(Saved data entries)
┌────────
(* ===== verification/StubDevice.v ===== *)
(** * A pretend device

    [examples/stub_device/stub_device.cpp]: a device over the boot model
    (BootModel.v) that answers SMP requests with the small CBOR codec
    (Minicbor.v). It shares the header codec with the library and nothing else,
    so what it answers is an independent statement of the protocol. [None] is a
    call of the boot model that throws, which StubDeviceProperties.v excludes. *)

From S2P Require Import Prelude Errors Header ImageReader BootModel Minicbor StoredZip.

Definition kOsReset : Z := 5.
Definition kOsMcumgrParams : Z := 6.
Definition kOsBootloaderInfo : Z := 8.
Definition kImageState : Z := 0.
Definition kImageUpload : Z := 1.
Definition kBufSize : Z := 512.
Definition kBufCount : Z := 2.
Definition kSlotCapacity : Z := 512 * 1024.

(** ** Answers *)

(** [respond]. *)
Definition respond (request : Header) (payload : bytes) : bytes :=
  Header.encode
    (mkHeader (response_to (h_op request)) (h_version request) 0 (wrap 16 (zlen payload))
       (h_group request) (h_seq request) (h_command request)) ++ payload.

(** [empty_map] and [error_map]. *)
Definition empty_map : bytes := w_map 0.

Definition error_map (code : Z) : bytes := w_map 1 ++ w_text "rc" ++ w_uint code.

(** The rest of the codes of [ImageError] and [SmpError] that are told apart. *)
Definition ImageError_NoFreeMemory : Z := 15.
Definition ImageError_InvalidOffset : Z := 20.
Definition ImageError_InvalidLength : Z := 21.
Definition ImageError_CurrentVersionIsNewer : Z := 27.
Definition ImageError_InvalidImageTooLarge : Z := 30.
Definition ImageError_InvalidImageDataOverrun : Z := 31.
Definition SmpError_Ok : Z := 0.
Definition SmpError_Unknown : Z := 1.
Definition SmpError_InvalidArgument : Z := 3.

(** [translate]. *)
Definition translate (code : Z) : Z :=
  if code =? ImageError_Ok then SmpError_Ok
  else if (code =? ImageError_NoFreeSlot) || (code =? ImageError_CurrentVersionIsNewer)
          || (code =? ImageError_ImageAlreadyPending) then SmpError_BadState
  else if code =? ImageError_NoFreeMemory then SmpError_NoMemory
  else if (code =? ImageError_InvalidOffset) || (code =? ImageError_InvalidLength) then SmpError_InvalidArgument
  else SmpError_Unknown.

(** [image_error_map]. *)
Definition image_error_map (version : Version) (code : Z) : bytes :=
  match version with
  | V1 => w_map 1 ++ w_text "rc" ++ w_uint (translate code)
  | V2 => w_map 1 ++ w_text "err" ++ w_map 2 ++ w_text "group" ++ w_uint Group_Image ++ w_text "rc" ++ w_uint code
  end.

(** [encode_state]: one entry, and the listing. *)
Definition encode_entry (entry : SlotEntry) : bytes :=
  let hash := si_hash (e_content entry) in
  let has_hash := negb (bool_decide (hash = [])) in
  w_map (if has_hash then 9 else 8)
  ++ w_text "image" ++ w_uint (Z.of_nat (e_image entry))
  ++ w_text "slot" ++ w_uint (Z.of_nat (e_slot entry))
  ++ w_text "version" ++ w_text (si_version (e_content entry))
  ++ (if has_hash then w_text "hash" ++ w_blob hash else [])
  ++ w_text "bootable" ++ w_boolean (si_bootable (e_content entry))
  ++ w_text "pending" ++ w_boolean (e_pending entry)
  ++ w_text "confirmed" ++ w_boolean (e_confirmed entry)
  ++ w_text "active" ++ w_boolean (e_active entry)
  ++ w_text "permanent" ++ w_boolean (e_permanent entry).

Definition encode_state (slots : list SlotEntry) : bytes :=
  w_map 1 ++ w_text "images" ++ w_array (zlen slots) ++ flat_map encode_entry slots.

(** ** The device *)

(** [SecondImage]. *)
Record SecondImage := mkSecond {
  si_running : bytes;
  si_outcome : ApplyOutcome;
  si_apply_reads : nat;
  si_device_commits : bool
}.

(** [boot_config]. *)
Definition boot_config (second : option SecondImage) (mode : option Z) : BootConfig :=
  let behaviour := behaviour_for_mode mode in
  match second with
  | None => mkConfig behaviour 1 false false false false []
  | Some s =>
      mkConfig behaviour 2 false false false false
        (if si_device_commits s
         then [None; Some (mkCommit (si_outcome s) (si_apply_reads s) Commits 1)] else [])
  end.

(** [StubDevice]: the state of the device thread. *)
Record StubDevice := mkStub {
  d_model : BootModel;
  d_mode : option Z;
  d_upload_slot : option nat;
  d_received : nat;
  d_declared : nat;
  d_reboot_pending : bool
}.

Definition set_model (m : BootModel) (d : StubDevice) : StubDevice :=
  mkStub m (d_mode d) (d_upload_slot d) (d_received d) (d_declared d) (d_reboot_pending d).
Definition set_upload (slot : option nat) (received declared : nat) (d : StubDevice) : StubDevice :=
  mkStub (d_model d) (d_mode d) slot received declared (d_reboot_pending d).
Definition set_reboot_pending (b : bool) (d : StubDevice) : StubDevice :=
  mkStub (d_model d) (d_mode d) (d_upload_slot d) (d_received d) (d_declared d) b.

(** The constructor. *)
Definition new_stub (primary : bytes) (second : option SecondImage) (mode : option Z) : option StubDevice :=
  let! m := load_slot 0 primary (new_model (boot_config second mode)) in
  let! m := match second with Some s => load_slot 2 (si_running s) m | None => Some m end in
  Some (mkStub m mode None 0 0 false).

(** [StubDevice::reboot]. *)
Definition stub_reboot (d : StubDevice) : option StubDevice :=
  let! m := reboot (d_model d) in
  Some (set_upload None 0 0 (set_model m d)).

(** ** Handlers

    The payload of the answer, and the device after it. *)

(** The OS group. *)
Definition answer_os (header : Header) (request : option Value) (d : StubDevice) : bytes * StubDevice :=
  if h_command header =? kOsMcumgrParams
  then (w_map 2 ++ w_text "buf_size" ++ w_uint kBufSize ++ w_text "buf_count" ++ w_uint kBufCount, d)
  else
    match (if h_command header =? kOsBootloaderInfo then d_mode d else None) with
    | Some mode =>
        let asks_mode := match request with Some r => bool_decide (find "query" r <> None) | None => false end in
        (if negb asks_mode then w_map 1 ++ w_text "bootloader" ++ w_text "MCUboot"
         else if mode <? 0 then w_map 1 ++ w_text "mode" ++ w_nint mode
         else w_map 1 ++ w_text "mode" ++ w_uint mode, d)
    | None =>
        if h_command header =? kOsReset then (empty_map, set_reboot_pending true d)
        else (error_map 8, d)
    end.

(** Set-state. *)
Definition answer_set_state (header : Header) (request : option Value) (d : StubDevice)
  : option (bytes * StubDevice) :=
  if negb (supports_set_state (d_model d)) then Some (error_map 8, d)
  else
    match request with
    | None => Some (error_map 3, d)
    | Some request =>
        let confirm := default false (get_bool "confirm" request) in
        let set named :=
          let! (result, m) := set_state named confirm (d_model d) in
          let d := set_model m d in
          Some (if negb (result =? ImageError_Ok) then image_error_map (h_version header) result
                else encode_state (listing m), d) in
        match find "hash" request with
        | Some (Bytes hash) => set (Some hash)
        | Some _ => Some (error_map 3, d)
        | None => if negb confirm then Some (error_map 3, d) else set None
        end
    end.

(** The first packet of an upload: the refusal, or the session it opens. *)
Definition open_upload (header : Header) (request : Value) (data : bytes) (d : StubDevice)
  : option (option bytes * StubDevice) :=
  match get_uint "len" request with
  | None => Some (Some (error_map 3), d)
  | Some len =>
      if zlen data <? kImageHeaderSize then Some (Some (error_map 3), d)
      else
        let! magic := read32 data 0 in
        if negb (magic =? kImageMagic) then Some (Some (error_map 3), d)
        else
          match upload_target (d_model d) (Z.to_nat (default 0 (get_uint "image" request))) with
          | None => Some (Some (image_error_map (h_version header) ImageError_NoFreeSlot), d)
          | Some slot =>
              if kSlotCapacity <? len
              then Some (Some (image_error_map (h_version header) ImageError_InvalidImageTooLarge), d)
              else
                let! m := begin_upload slot (Z.to_nat len) (d_model d) in
                Some (None, set_upload (Some slot) 0 (Z.to_nat len) (set_model m d))
          end
  end.

(** Then the data. *)
Definition store_data (header : Header) (off : Z) (data : bytes) (d : StubDevice) : option (bytes * StubDevice) :=
  let answer_off n := w_map 1 ++ w_text "off" ++ w_uint (Z.of_nat n) in
  match d_upload_slot d with
  | None => Some (answer_off (d_received d), d)
  | Some slot =>
      if negb (off =? Z.of_nat (d_received d)) then Some (answer_off (d_received d), d)
      else
        let! (written, m) := write slot (d_received d) data (d_model d) in
        let d := set_model m d in
        if negb written
        then Some (image_error_map (h_version header) ImageError_InvalidImageDataOverrun, d)
        else
          let received := (d_received d + length data)%nat in
          let complete := (received =? d_declared d)%nat in
          let d :=
            if complete then set_upload None 0 (d_declared d) d
            else set_upload (d_upload_slot d) received (d_declared d) d in
          Some (answer_off (if complete then d_declared d else d_received d), d)
  end.

(** An upload packet. *)
Definition answer_upload (header : Header) (request : option Value) (d : StubDevice)
  : option (bytes * StubDevice) :=
  match request with
  | None => Some (error_map 3, d)
  | Some request =>
      match get_uint "off" request, find "data" request with
      | Some off, Some (Bytes data) =>
          let! (refused, d) :=
            (if off =? 0 then open_upload header request data d else Some (None, d)) in
          match refused with
          | Some payload => Some (payload, d)
          | None => store_data header off data d
          end
      | _, _ => Some (error_map 3, d)
      end
  end.

(** The payload of the answer to a request. *)
Definition answer_payload (header : Header) (request : option Value) (d : StubDevice)
  : option (bytes * StubDevice) :=
  if h_group header =? Group_Os then Some (answer_os header request d)
  else if negb (h_group header =? Group_Image) then Some (error_map 8, d)
  else if (h_command header =? kImageState) && bool_decide (h_op header = Read) then
    let '(slots, m) := read_state (d_model d) in Some (encode_state slots, set_model m d)
  else if (h_command header =? kImageState) && bool_decide (h_op header = Header.Write)
  then answer_set_state header request d
  else if (h_command header =? kImageUpload) && bool_decide (h_op header = Header.Write)
  then answer_upload header request d
  else Some (error_map 8, d).

(** [StubDevice::answer]. *)
Definition answer (raw : bytes) (d : StubDevice) : option (option bytes * StubDevice) :=
  match decode_header raw with
  | Fail _ => Some (None, d)
  | Success header =>
      if zlen raw <? Z.of_nat kHeaderSize + h_length header then Some (None, d)
      else
        let! payload := subspan raw (Z.of_nat kHeaderSize) (h_length header) in
        let! (reply, d) := answer_payload header (parse payload) d in
        Some (Some (respond header reply), d)
  end.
└────────
WHAT IS EXPECTED: Every line above with the string "result" in it needs to be copied.

COMPLETED EXERCISE:
          let! (result, m) := set_state named confirm (d_model d) in
          Some (if negb (result =? ImageError_Ok) then image_error_map (h_version header) result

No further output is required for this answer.